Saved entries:
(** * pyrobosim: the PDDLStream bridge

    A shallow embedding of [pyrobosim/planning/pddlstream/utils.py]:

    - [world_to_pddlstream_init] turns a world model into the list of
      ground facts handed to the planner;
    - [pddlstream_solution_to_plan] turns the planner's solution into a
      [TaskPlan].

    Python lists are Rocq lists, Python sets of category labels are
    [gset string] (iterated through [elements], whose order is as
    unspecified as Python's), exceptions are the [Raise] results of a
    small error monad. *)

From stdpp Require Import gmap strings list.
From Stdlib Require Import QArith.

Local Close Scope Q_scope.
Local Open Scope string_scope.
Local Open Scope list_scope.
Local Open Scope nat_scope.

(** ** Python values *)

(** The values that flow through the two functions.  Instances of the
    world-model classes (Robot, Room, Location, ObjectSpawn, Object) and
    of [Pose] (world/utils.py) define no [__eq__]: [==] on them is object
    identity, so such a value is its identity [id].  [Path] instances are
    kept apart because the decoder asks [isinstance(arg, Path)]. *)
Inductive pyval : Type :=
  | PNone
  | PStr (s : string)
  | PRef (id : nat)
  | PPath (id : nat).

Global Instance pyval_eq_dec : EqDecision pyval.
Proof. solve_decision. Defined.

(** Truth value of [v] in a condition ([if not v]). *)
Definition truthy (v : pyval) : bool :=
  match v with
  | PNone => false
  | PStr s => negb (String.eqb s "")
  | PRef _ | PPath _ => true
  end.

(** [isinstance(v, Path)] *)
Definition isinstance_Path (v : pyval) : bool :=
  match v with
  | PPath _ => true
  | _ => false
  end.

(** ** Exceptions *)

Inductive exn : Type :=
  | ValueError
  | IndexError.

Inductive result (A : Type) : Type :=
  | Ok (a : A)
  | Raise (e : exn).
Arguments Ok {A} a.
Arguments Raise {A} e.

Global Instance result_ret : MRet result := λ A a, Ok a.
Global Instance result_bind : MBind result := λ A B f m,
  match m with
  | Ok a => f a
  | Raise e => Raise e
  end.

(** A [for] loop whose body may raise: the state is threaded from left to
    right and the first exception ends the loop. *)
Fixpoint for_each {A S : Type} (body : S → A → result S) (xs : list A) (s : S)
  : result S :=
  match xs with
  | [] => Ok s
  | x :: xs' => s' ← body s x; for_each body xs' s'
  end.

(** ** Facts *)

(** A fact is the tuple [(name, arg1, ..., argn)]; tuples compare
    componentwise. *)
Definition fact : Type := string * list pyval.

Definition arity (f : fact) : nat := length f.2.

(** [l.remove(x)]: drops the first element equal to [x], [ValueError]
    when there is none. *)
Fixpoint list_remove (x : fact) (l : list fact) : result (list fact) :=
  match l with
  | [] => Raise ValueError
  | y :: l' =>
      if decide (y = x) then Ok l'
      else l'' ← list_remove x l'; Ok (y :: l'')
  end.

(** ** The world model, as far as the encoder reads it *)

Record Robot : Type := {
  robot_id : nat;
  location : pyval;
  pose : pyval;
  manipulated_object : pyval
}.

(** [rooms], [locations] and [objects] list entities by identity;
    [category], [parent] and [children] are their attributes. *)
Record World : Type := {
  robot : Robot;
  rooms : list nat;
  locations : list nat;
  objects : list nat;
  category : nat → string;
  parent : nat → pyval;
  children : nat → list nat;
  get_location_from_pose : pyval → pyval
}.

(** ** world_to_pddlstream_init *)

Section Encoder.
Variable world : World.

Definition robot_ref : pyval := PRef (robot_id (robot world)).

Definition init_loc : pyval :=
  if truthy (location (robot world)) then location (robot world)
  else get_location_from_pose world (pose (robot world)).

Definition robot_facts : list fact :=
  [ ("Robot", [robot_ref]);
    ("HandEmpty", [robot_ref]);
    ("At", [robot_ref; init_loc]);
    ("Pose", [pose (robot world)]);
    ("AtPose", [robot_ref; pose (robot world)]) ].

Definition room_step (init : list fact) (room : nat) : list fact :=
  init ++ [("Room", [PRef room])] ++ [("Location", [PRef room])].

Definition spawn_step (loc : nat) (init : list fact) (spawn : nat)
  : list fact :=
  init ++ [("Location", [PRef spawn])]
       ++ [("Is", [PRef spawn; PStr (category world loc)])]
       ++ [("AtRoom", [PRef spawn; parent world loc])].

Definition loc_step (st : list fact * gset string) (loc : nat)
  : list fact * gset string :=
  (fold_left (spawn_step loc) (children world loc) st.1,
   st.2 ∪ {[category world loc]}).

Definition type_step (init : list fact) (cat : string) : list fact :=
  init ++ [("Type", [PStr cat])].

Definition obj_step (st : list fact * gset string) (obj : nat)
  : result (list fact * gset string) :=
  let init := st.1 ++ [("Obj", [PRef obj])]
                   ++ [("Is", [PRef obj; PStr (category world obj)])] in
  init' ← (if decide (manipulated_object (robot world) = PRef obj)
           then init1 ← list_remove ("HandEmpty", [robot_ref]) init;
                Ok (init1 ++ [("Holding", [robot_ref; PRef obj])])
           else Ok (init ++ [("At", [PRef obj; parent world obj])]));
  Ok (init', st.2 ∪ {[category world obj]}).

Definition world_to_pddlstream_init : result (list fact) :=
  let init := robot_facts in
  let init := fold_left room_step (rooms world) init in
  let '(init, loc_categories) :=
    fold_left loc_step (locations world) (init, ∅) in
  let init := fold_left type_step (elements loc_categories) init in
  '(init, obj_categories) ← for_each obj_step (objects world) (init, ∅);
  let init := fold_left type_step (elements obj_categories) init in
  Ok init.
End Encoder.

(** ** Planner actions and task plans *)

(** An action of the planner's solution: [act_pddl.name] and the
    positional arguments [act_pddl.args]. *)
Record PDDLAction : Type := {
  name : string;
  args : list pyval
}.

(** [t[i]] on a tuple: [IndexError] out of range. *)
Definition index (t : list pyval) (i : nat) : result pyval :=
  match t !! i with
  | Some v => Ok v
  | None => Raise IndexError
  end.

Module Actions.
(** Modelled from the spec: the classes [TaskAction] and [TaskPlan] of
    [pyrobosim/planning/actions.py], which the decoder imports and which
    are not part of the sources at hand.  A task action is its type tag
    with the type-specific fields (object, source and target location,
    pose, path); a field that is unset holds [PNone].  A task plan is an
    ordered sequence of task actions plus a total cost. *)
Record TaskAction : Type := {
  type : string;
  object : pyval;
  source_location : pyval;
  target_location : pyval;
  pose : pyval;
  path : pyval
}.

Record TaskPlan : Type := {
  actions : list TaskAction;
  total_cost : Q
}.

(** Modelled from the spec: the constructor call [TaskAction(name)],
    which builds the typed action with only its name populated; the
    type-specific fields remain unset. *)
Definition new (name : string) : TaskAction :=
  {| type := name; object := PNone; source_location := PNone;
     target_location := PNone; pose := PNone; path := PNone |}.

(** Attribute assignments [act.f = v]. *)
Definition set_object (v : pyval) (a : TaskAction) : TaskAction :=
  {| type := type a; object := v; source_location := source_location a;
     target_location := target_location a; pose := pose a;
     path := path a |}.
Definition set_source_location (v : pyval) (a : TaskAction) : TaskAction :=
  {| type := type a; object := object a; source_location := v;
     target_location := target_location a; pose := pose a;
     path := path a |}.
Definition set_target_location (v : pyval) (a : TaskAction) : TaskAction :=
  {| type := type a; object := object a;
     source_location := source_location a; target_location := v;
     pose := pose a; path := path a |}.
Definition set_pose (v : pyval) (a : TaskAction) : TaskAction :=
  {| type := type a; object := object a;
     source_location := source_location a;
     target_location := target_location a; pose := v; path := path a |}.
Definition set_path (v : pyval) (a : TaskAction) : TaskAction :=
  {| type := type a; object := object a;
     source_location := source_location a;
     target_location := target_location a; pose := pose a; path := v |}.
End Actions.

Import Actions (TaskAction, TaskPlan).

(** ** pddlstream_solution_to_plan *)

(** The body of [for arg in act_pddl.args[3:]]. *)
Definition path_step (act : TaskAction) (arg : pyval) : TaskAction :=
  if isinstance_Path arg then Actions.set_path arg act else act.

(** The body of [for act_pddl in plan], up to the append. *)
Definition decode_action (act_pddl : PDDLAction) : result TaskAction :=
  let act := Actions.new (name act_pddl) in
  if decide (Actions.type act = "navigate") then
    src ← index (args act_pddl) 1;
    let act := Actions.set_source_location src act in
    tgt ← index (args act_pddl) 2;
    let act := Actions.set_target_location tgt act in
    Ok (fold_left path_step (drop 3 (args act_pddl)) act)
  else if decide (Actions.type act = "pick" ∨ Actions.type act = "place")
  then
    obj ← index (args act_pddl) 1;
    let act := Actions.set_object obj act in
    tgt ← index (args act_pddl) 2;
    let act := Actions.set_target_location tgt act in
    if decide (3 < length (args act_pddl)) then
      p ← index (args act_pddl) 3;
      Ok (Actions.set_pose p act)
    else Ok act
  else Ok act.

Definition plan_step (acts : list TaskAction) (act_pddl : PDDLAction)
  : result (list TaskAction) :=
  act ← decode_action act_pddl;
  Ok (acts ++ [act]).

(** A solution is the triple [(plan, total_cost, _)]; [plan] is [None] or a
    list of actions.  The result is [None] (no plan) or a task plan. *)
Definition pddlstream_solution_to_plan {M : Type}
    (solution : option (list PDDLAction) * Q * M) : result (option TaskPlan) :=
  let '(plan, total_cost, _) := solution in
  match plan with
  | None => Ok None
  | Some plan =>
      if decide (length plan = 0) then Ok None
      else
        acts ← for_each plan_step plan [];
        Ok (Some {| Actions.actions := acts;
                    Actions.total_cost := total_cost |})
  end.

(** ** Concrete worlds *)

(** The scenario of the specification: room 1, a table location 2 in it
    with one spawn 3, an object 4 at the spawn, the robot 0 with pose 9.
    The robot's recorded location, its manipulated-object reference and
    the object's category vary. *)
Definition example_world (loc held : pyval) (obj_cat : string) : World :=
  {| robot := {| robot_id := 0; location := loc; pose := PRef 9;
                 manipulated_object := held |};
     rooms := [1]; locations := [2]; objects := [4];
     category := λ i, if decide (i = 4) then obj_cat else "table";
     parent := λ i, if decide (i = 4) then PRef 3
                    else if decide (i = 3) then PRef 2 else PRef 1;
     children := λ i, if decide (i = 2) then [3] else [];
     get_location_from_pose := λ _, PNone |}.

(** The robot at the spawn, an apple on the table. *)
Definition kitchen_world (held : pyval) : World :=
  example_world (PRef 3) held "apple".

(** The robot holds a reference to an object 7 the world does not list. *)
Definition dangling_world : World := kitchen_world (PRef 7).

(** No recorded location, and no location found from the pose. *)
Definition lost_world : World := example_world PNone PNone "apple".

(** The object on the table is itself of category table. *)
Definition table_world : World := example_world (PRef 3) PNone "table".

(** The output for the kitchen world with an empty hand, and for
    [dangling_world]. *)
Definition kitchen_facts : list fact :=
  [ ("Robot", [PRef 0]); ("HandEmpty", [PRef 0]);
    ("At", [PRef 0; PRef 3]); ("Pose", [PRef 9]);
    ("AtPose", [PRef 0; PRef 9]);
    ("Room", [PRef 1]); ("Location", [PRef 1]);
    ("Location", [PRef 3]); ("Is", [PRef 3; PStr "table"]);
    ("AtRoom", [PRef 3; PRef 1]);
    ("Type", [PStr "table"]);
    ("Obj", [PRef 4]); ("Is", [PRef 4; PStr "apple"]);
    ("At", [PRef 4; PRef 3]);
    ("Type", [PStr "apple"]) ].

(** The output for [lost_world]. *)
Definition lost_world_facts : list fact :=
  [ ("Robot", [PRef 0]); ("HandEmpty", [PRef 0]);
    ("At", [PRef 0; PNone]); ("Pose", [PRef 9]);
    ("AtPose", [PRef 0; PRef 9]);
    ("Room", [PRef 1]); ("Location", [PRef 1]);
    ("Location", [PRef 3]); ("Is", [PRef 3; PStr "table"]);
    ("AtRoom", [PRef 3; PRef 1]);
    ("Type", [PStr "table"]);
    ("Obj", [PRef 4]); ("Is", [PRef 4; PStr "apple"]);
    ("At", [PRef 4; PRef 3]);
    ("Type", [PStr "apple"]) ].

▸ **WHAT TO DO**
From the entries above, extract only the lines running from the one containing "Ok (acts ++ [act])." through the one containing "Definition dangling_world : World", inclusive.

▸ **ANSWER BELOW**
  Ok (acts ++ [act]).

(** A solution is the triple [(plan, total_cost, _)]; [plan] is [None] or a
    list of actions.  The result is [None] (no plan) or a task plan. *)
Definition pddlstream_solution_to_plan {M : Type}
    (solution : option (list PDDLAction) * Q * M) : result (option TaskPlan) :=
  let '(plan, total_cost, _) := solution in
  match plan with
  | None => Ok None
  | Some plan =>
      if decide (length plan = 0) then Ok None
      else
        acts ← for_each plan_step plan [];
        Ok (Some {| Actions.actions := acts;
                    Actions.total_cost := total_cost |})
  end.

(** ** Concrete worlds *)

(** The scenario of the specification: room 1, a table location 2 in it
    with one spawn 3, an object 4 at the spawn, the robot 0 with pose 9.
    The robot's recorded location, its manipulated-object reference and
    the object's category vary. *)
Definition example_world (loc held : pyval) (obj_cat : string) : World :=
  {| robot := {| robot_id := 0; location := loc; pose := PRef 9;
                 manipulated_object := held |};
     rooms := [1]; locations := [2]; objects := [4];
     category := λ i, if decide (i = 4) then obj_cat else "table";
     parent := λ i, if decide (i = 4) then PRef 3
                    else if decide (i = 3) then PRef 2 else PRef 1;
     children := λ i, if decide (i = 2) then [3] else [];
     get_location_from_pose := λ _, PNone |}.

(** The robot at the spawn, an apple on the table. *)
Definition kitchen_world (held : pyval) : World :=
  example_world (PRef 3) held "apple".

(** The robot holds a reference to an object 7 the world does not list. *)
Definition dangling_world : World := kitchen_world (PRef 7).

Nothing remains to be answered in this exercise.